* [Study material]
(** * Ranking metrics of cornac ([cornac/metrics/ranking.py])

    A shallow embedding of the ranking metrics NDCG, NCRR, MRR,
    Precision@K, Recall@K, F-measure@K and AUC, together with the
    properties their specification states.

    Modelling conventions.
    - A numpy integer array is a [list nat]: the relevance vector [gt_pos]
      (documented as a binary vector; non-negative graded relevance is
      admitted by the model and singled out by [binary] where a result
      needs it), the negative mask [gt_neg] and the prediction rank
      [pd_rank], whose entries are item identifiers, that is indices into
      the relevance vector.
    - A numpy float is an exact real number extended with the three
      special values of IEEE arithmetic ([npfloat]); rounding and the sign
      of zero are not modelled.  The theorems therefore say which
      expression the code evaluates, and state an equality or a bound
      between two results only where the rounded computation keeps it.
    - The integer arrays hold 64-bit integers.  Counts and indices stay
      far below the bound and are unbounded naturals; the one operation
      that overflows on small inputs, the gain [2 ** gt_pos - 1], wraps
      around as numpy does ([wrap64]).
    - A Python exception is the [Raise] branch of [pyresult]. *)

From Stdlib Require Import Reals Lra Lia ZArith.
From stdpp Require Import base numbers list sorting strings pretty.

(** ** Exceptions *)

Inductive exn := ValueError | IndexError.

Inductive pyresult (A : Type) : Type :=
| Ok (a : A)
| Raise (e : exn).
Arguments Ok {A} a.
Arguments Raise {A} e.

#[global] Instance pyresult_bind : MBind pyresult := fun A B f m =>
  match m with
  | Ok a => f a
  | Raise e => Raise e
  end.

#[global] Instance pyresult_ret : MRet pyresult := fun A a => Ok a.

(** ** Floating-point values, without rounding *)

Inductive npfloat := Fin (r : R) | PInf | NInf | NaN.

Module NpFloat.

Definition add (x y : npfloat) : npfloat :=
  match x, y with
  | NaN, _ | _, NaN => NaN
  | Fin a, Fin b => Fin (a + b)
  | PInf, NInf | NInf, PInf => NaN
  | PInf, _ | _, PInf => PInf
  | NInf, _ | _, NInf => NInf
  end.

(** The infinity that has the sign of [s] times the sign of the finite
    nonzero number [a]. *)
Definition signed_inf (s : bool) (a : R) : npfloat :=
  if Rlt_dec 0 a then (if s then PInf else NInf)
  else (if s then NInf else PInf).

Definition mul (x y : npfloat) : npfloat :=
  match x, y with
  | NaN, _ | _, NaN => NaN
  | Fin a, Fin b => Fin (a * b)
  | Fin a, PInf | PInf, Fin a =>
      if Req_dec_T a 0 then NaN else signed_inf true a
  | Fin a, NInf | NInf, Fin a =>
      if Req_dec_T a 0 then NaN else signed_inf false a
  | PInf, PInf | NInf, NInf => PInf
  | PInf, NInf | NInf, PInf => NInf
  end.

(** Division never raises: a zero divisor gives a not-a-number or an
    infinity, as numpy scalars and arrays do. *)
Definition div (x y : npfloat) : npfloat :=
  match x, y with
  | NaN, _ | _, NaN => NaN
  | Fin a, Fin b =>
      if Req_dec_T b 0 then
        (if Req_dec_T a 0 then NaN else signed_inf true a)
      else Fin (a / b)
  | Fin _, PInf | Fin _, NInf => Fin 0
  | PInf, Fin b => if Rlt_dec b 0 then NInf else PInf
  | NInf, Fin b => if Rlt_dec b 0 then PInf else NInf
  | PInf, PInf | PInf, NInf | NInf, PInf | NInf, NInf => NaN
  end.

(** [gt x y] is the comparison [x > y]; it is false as soon as one side
    is not a number. *)
Definition gt (x y : npfloat) : bool :=
  match x, y with
  | NaN, _ | _, NaN => false
  | Fin a, Fin b => if Rlt_dec b a then true else false
  | PInf, PInf => false
  | PInf, _ => true
  | NInf, _ => false
  | Fin _, PInf => false
  | Fin _, NInf => true
  end.

Definition of_nat (n : nat) : npfloat := Fin (INR n).

Definition sum (l : list npfloat) : npfloat := foldl add (Fin 0) l.

End NpFloat.

(** ** The numpy operations the metrics use *)

#[global] Instance Rlt_decision (x y : R) : Decision (x < y)%R := Rlt_dec x y.

Definition sum_R (l : list R) : R := foldr Rplus 0%R l.

Definition log2 (x : R) : R := (ln x / ln 2)%R.

(** Arithmetic on an [int64] array wraps around: the result is the
    representative of the exact one in the interval from [- 2 ^ 63] to
    [2 ^ 63 - 1]. *)
Definition wrap64 (z : Z) : Z := ((z + 2 ^ 63) mod 2 ^ 64 - 2 ^ 63)%Z.

(** [np.arange(n)] *)
Definition arange (n : nat) : list nat := seq 0 n.

(** [np.take(a, idx)]; an index out of range raises. *)
Definition np_take (a idx : list nat) : pyresult (list nat) :=
  match mapM (fun i => a !! i) idx with
  | Some v => Ok v
  | None => Raise IndexError
  end.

* [What the task asks]
Nothing beyond the line containing "Modelling conventions." is to be output; the lines above, from the first one onward to that line, are to be transcribed exactly.

* [Response area]
(** * Ranking metrics of cornac ([cornac/metrics/ranking.py])

    A shallow embedding of the ranking metrics NDCG, NCRR, MRR,
    Precision@K, Recall@K, F-measure@K and AUC, together with the
    properties their specification states.

    Modelling conventions.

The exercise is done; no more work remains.